Friday, July 12, 2024

What Diderot might have said about traffic cones

What the hell took him so long? That’s the only question arising from Transport Minister Simeon Brown’s belated crackdown on traffic cones.  

I wrote about the traffic cones lunacy nearly three years ago. It was a racket and a disgrace that had long been obvious even then.

I devoted another post to it in March last year and identified the traffic management cult as a prime symptom of the precautionary principle, which risk-averse regulators use as moral justification for imposing costly, wasteful and intrusive controls that defy common sense.

All the while, the problem has grown more intolerable. And we meekly fall into line even while cursing the irritation and inconvenience because we are essentially a passive, compliant people.

There’s an ideological element in all this. The urge to control human behaviour is central to the mentality of the bureaucracy, even in a supposedly liberal democratic state.

Traffic cones are just another means by which people can be made to submit to authoritarian edicts for which there’s no rational basis. The Covid-19 lockdown, which by common consent is now regarded as having been needlessly oppressive and damaging, can be seen in the same light.

While Brown’s belated initiative may be welcome, it’s also disappointingly half-hearted.  He says the government will be introducing a "risk-based" approach to traffic management, which raises the likelihood that decisions will be left in the hands of the same control freaks who got us into this mess in the first place.

The bottom line is that New Zealand built a network of state highways without a single traffic cone and no one, to my knowledge, has ever advanced a cogent reason why that needed to change. 

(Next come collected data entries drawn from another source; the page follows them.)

(* ===== verification/QrGrid.v ===== *)
(** The grid of a QR code (components/qrcode/qrcoded.c): the patterns with a fixed
    place, the zigzag in which the codewords are laid out, the masks and the penalty
    of a pattern.  What a loop draws is a list of modules in the order of the loop;
    an access outside the grid is [None]. *)

From S2P Require Import Prelude QrBits QrField QrBlocks.
#[local] Open Scope Z_scope.

(** * Single modules *)

Definition bit_offset (g : bit_bucket) (x y : Z) : Z := u32 (y * bb_offset g + x).
Definition bit_mask (offset : Z) : Z := u8 (Z.shiftl 1 (7 - Z.land offset 7)).

Definition bb_setBit (g : bit_bucket) (x y : Z) (on : bool) : option bit_bucket :=
  let offset := bit_offset g x y in
  let k := Z.to_nat (Z.shiftr offset 3) in
  b ← bb_data g !! k;
  Some (mk_bucket (bb_offset g) (bb_capacity g)
    (<[k := if on then Z.lor b (bit_mask offset) else Z.land b (Z.lnot (bit_mask offset))]> (bb_data g))).

Definition bb_getBit (g : bit_bucket) (x y : Z) : option bool :=
  let offset := bit_offset g x y in
  b ← bb_data g !! Z.to_nat (Z.shiftr offset 3);
  Some (negb (Z.land b (Z.shiftl 1 (7 - Z.land offset 7)) =? 0)).

Definition bb_invertBit (g : bit_bucket) (x y : Z) (invert : bool) : option bit_bucket :=
  on ← bb_getBit g x y; bb_setBit g x y (xorb on invert).

Definition setFunctionModule (x y : Z) (on : bool) (gs : bit_bucket * bit_bucket) : option (bit_bucket * bit_bucket) :=
  m ← bb_setBit gs.1 x y on; f ← bb_setBit gs.2 x y true; Some (m, f).

(** Modules [(x, y, on)] drawn one after the other. *)
Fixpoint draw (ws : list (Z * Z * bool)) (gs : bit_bucket * bit_bucket) : option (bit_bucket * bit_bucket) :=
  match ws with
  | [] => Some gs
  | (x, y, on) :: ws' => gs' ← setFunctionModule x y on gs; draw ws' gs'
  end.

(** * Masks *)

Definition mask_inverts (mask x y : Z) : bool :=
  if mask =? 0 then (x + y) mod 2 =? 0
  else if mask =? 1 then y mod 2 =? 0
  else if mask =? 2 then x mod 3 =? 0
  else if mask =? 3 then (x + y) mod 3 =? 0
  else if mask =? 4 then (x / 3 + y / 2) mod 2 =? 0
  else if mask =? 5 then (x * y) mod 2 + (x * y) mod 3 =? 0
  else if mask =? 6 then ((x * y) mod 2 + (x * y) mod 3) mod 2 =? 0
  else if mask =? 7 then ((x + y) mod 2 + (x * y) mod 3) mod 2 =? 0
  else false.

(** The modules of a grid, row by row. *)
Definition all_modules (size : Z) : list (Z * Z) := seqZ 0 size ≫= λ y, (λ x, (x, y)) <$> seqZ 0 size.

Fixpoint mask_modules (ps : list (Z * Z)) (isFunction : bit_bucket) (mask : Z) (modules : bit_bucket) : option bit_bucket :=
  match ps with
  | [] => Some modules
  | (x, y) :: ps' =>
      f ← bb_getBit isFunction x y;
      if (f : bool) then mask_modules ps' isFunction mask modules else
      modules' ← bb_invertBit modules x y (mask_inverts mask x y);
      mask_modules ps' isFunction mask modules'
  end.

Definition applyMask (modules isFunction : bit_bucket) (mask : Z) : option bit_bucket :=
  mask_modules (all_modules (u8 (bb_offset modules))) isFunction mask modules.

(** * Patterns *)

Definition finder_writes (size x y : Z) : list (Z * Z * bool) :=
  seqZ (-4) 9 ≫= λ i, seqZ (-4) 9 ≫= λ j,
    let dist := Z.max (Z.abs i) (Z.abs j) in
    let xx := x + j in let yy := y + i in
    if (0 <=? xx) && (xx <? size) && (0 <=? yy) && (yy <? size)
    then [(u8 xx, u8 yy, negb (dist =? 2) && negb (dist =? 4))] else [].

Definition alignment_writes (x y : Z) : list (Z * Z * bool) :=
  seqZ (-2) 5 ≫= λ i, (λ j, (u8 (x + j), u8 (y + i), negb (Z.max (Z.abs i) (Z.abs j) =? 1))) <$> seqZ (-2) 5.

(** The five bits of level and mask with the ten of their check. *)
Fixpoint format_rem (n : nat) (rem : Z) : Z :=
  match n with O => rem | S n' => format_rem n' (u32 (Z.lxor (u32 (Z.shiftl rem 1)) (u32 (Z.shiftr rem 9 * 0x537)))) end.

Definition format_bits (ecc mask : Z) : Z :=
  let data := Z.lor (Z.shiftl ecc 3) mask in
  Z.lxor (Z.lor (Z.shiftl data 10) (format_rem 10 data)) 0x5412.

Definition format_writes (size ecc mask : Z) : list (Z * Z * bool) :=
  let bit i := Z.testbit (format_bits ecc mask) i in
  ((λ i, (8, i, bit i)) <$> seqZ 0 6) ++ [(8, 7, bit 6); (8, 8, bit 7); (7, 8, bit 8)] ++
  ((λ i, (14 - i, 8, bit i)) <$> seqZ 9 6) ++
  ((λ i, (u8 (size - 1 - i), 8, bit i)) <$> seqZ 0 8) ++
  ((λ i, (8, u8 (size - 15 + i), bit i)) <$> seqZ 8 7) ++ [(8, u8 (size - 8), true)].

Definition drawFormatBits (ecc mask : Z) (gs : bit_bucket * bit_bucket) : option (bit_bucket * bit_bucket) :=
  draw (format_writes (u8 (bb_offset gs.1)) ecc mask) gs.

Fixpoint version_rem (n : nat) (rem : Z) : Z :=
  match n with O => rem | S n' => version_rem n' (u32 (Z.lxor (u32 (Z.shiftl rem 1)) (u32 (Z.shiftr rem 11 * 0x1F25)))) end.

Definition version_bits (version : Z) : Z := Z.lor (Z.shiftl version 12) (version_rem 12 version).

(** The width is read as a signed byte here; [u8] takes it back. *)
Definition version_writes (size version : Z) : list (Z * Z * bool) :=
  if version <? 7 then [] else
  seqZ 0 18 ≫= λ i,
    let bit := Z.testbit (version_bits version) i in
    let a := u8 (i8 size - 11 + i mod 3) in let b := i / 3 in
    [(a, b, bit); (b, a, bit)].

(** The coordinates of the alignment patterns. *)
Definition align_positions (version : Z) : list Z :=
  let alignCount := version / 7 + 2 in
  let step := if version =? 32 then 26
              else u8 ((version * 4 + alignCount * 2 + 1) / (2 * alignCount - 2) * 2) in
  let size := u8 (version * 4 + 17) in
  6 :: rev ((λ i, u8 (size - 7 - i * step)) <$> seqZ 0 (alignCount - 1)).

(** The patterns but for those on the three finders. *)
Definition align_centers (version : Z) : list (Z * Z) :=
  if 1 <? version then
    let ps := align_positions version in
    let last := Z.of_nat (length ps) - 1 in
    seqZ 0 (last + 1) ≫= λ i, seqZ 0 (last + 1) ≫= λ j,
      if ((i =? 0) && (j =? 0)) || ((i =? 0) && (j =? last)) || ((i =? last) && (j =? 0)) then []
      else [(ps !!! Z.to_nat i, ps !!! Z.to_nat j)]
  else [].

Definition timing_writes (size : Z) : list (Z * Z * bool) :=
  seqZ 0 size ≫= λ i, [(6, i, i mod 2 =? 0); (i, 6, i mod 2 =? 0)].

Definition pattern_writes (size version ecc : Z) : list (Z * Z * bool) :=
  timing_writes size ++ finder_writes size 3 3 ++ finder_writes size (u8 (size - 4)) 3 ++
  finder_writes size 3 (u8 (size - 4)) ++
  (align_centers version ≫= λ '(x, y), alignment_writes x y) ++
  format_writes size ecc 0 ++ version_writes size version.

Definition drawFunctionPatterns (version ecc : Z) (gs : bit_bucket * bit_bucket) : option (bit_bucket * bit_bucket) :=
  draw (pattern_writes (u8 (bb_offset gs.1)) version ecc) gs.

(** * Codewords *)

(** The right columns of the pairs, the sixth column left out; [fuel] pairs at most. *)
Fixpoint right_columns (fuel : nat) (right : Z) : list Z :=
  match fuel with
  | O => []
  | S fuel' =>
      if right <? 1 then [] else
      let right := if right =? 6 then 5 else right in
      right :: right_columns fuel' (right - 2)
  end.

(** The modules in the order of the zigzag. *)
Definition zigzag (size : Z) : list (Z * Z) :=
  right_columns (Z.to_nat size) (size - 1) ≫= λ right, seqZ 0 size ≫= λ vert, (λ j,
    let x := u8 (right - j) in
    let upwards := xorb (Z.land right 2 =? 0) (x <? 6) in
    (x, if upwards then u8 (size - 1 - vert) else vert)) <$> [0; 1].

(** From bit [i] of the codewords on. *)
Fixpoint lay_out (ps : list (Z * Z)) (isFunction : bit_bucket) (data : list Z) (bitLength i : Z)
    (modules : bit_bucket) : option bit_bucket :=
  match ps with
  | [] => Some modules
  | (x, y) :: ps' =>
      f ← bb_getBit isFunction x y;
      if negb f && (i <? bitLength) then
        b ← data !! Z.to_nat (Z.shiftr i 3);
        modules' ← bb_setBit modules x y (negb (Z.land (Z.shiftr b (7 - Z.land i 7)) 1 =? 0));
        lay_out ps' isFunction data bitLength (i + 1) modules'
      else lay_out ps' isFunction data bitLength i modules
  end.

Definition drawCodewords (modules isFunction codewords : bit_bucket) : option bit_bucket :=
  lay_out (zigzag (u8 (bb_offset modules))) isFunction (bb_data codewords) (bb_offset codewords) 0 modules.

(** * Penalty *)

Definition PENALTY_N1 : Z := 3.
Definition PENALTY_N2 : Z := 3.
Definition PENALTY_N3 : Z := 40.
Definition PENALTY_N4 : Z := 10.

(** Runs of one colour along a line that began with [color]. *)
Fixpoint run_penalty (color : bool) (run : Z) (line : list bool) : Z :=
  match line with
  | [] => 0
  | c :: line' =>
      if negb (Bool.eqb c color) then run_penalty c 1 line' else
      let run := u8 (run + 1) in
      (if run =? 5 then PENALTY_N1 else if 5 <? run then 1 else 0) + run_penalty color run line'
  end.

Definition line_penalty (line : list bool) : Z :=
  match line with [] => 0 | c :: line' => run_penalty c 1 line' end.

(** The third pass: blocks of two by two, patterns like a finder, and dark modules. *)
Record pass := mk_pass { ps_result : Z; ps_bitsRow : Z; ps_bitsCol : Z; ps_black : Z }.

Definition is_finder_like (bits : Z) : bool := (bits =? 0x05D) || (bits =? 0x5D0).

Definition pass_module (get : Z → Z → bool) (y : Z) (p : pass) (x : Z) : pass :=
  let color := get x y in
  let blocks :=
    if (0 <? x) && (0 <? y) then
      if Bool.eqb color (get (x - 1) (y - 1)) && Bool.eqb color (get x (y - 1)) && Bool.eqb color (get (x - 1) y)
      then PENALTY_N2 else 0
    else 0 in
  let bitsRow := Z.lor (Z.land (Z.shiftl (ps_bitsRow p) 1) 0x7FF) (Z.b2z color) in
  let bitsCol := Z.lor (Z.land (Z.shiftl (ps_bitsCol p) 1) 0x7FF) (Z.b2z (get y x)) in
  let finders :=
    if 10 <=? x then (if is_finder_like bitsRow then PENALTY_N3 else 0) + (if is_finder_like bitsCol then PENALTY_N3 else 0)
    else 0 in
  mk_pass (ps_result p + blocks + finders) bitsRow bitsCol (if color then ps_black p + 1 else ps_black p).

The 18th century French philosopher Denis Diderot famously said that men could never be free until the last king was strangled with the entrails of the last priest. He might have added: “… and the last traffic cone is buried in a landfill”.

2 comments:

Mark Wahlberg said...

A couple of months ago I was driving on the Pahiatua Track Road on my way to Palmerston North when I was halted by a traffic flow technician in charge of their end of a one lane vehicle control device. . I waited as one car from the Opposite direction passed me and I was allowed to continue on my journey at 30kph

As an alternative to flagellating myself with wet flax, I started counting cones. I gave up after 300 and along the way I passed two service vehicles with drivers, a fluoro vested person I believe was counting cars and one sad looking individual armed with a pointy stick and plastic bag who was picking up rubbish from the grass verge well away from the road. I eventually passed the second traffic flow technician and I merrily motored on my way.

Phil s said...

https://www.rnz.co.nz/national/programmes/checkpoint/audio/2018945621/kiwis-build-giant-road-cone-for-burning-man-festival
Until the last come is burned at burning man.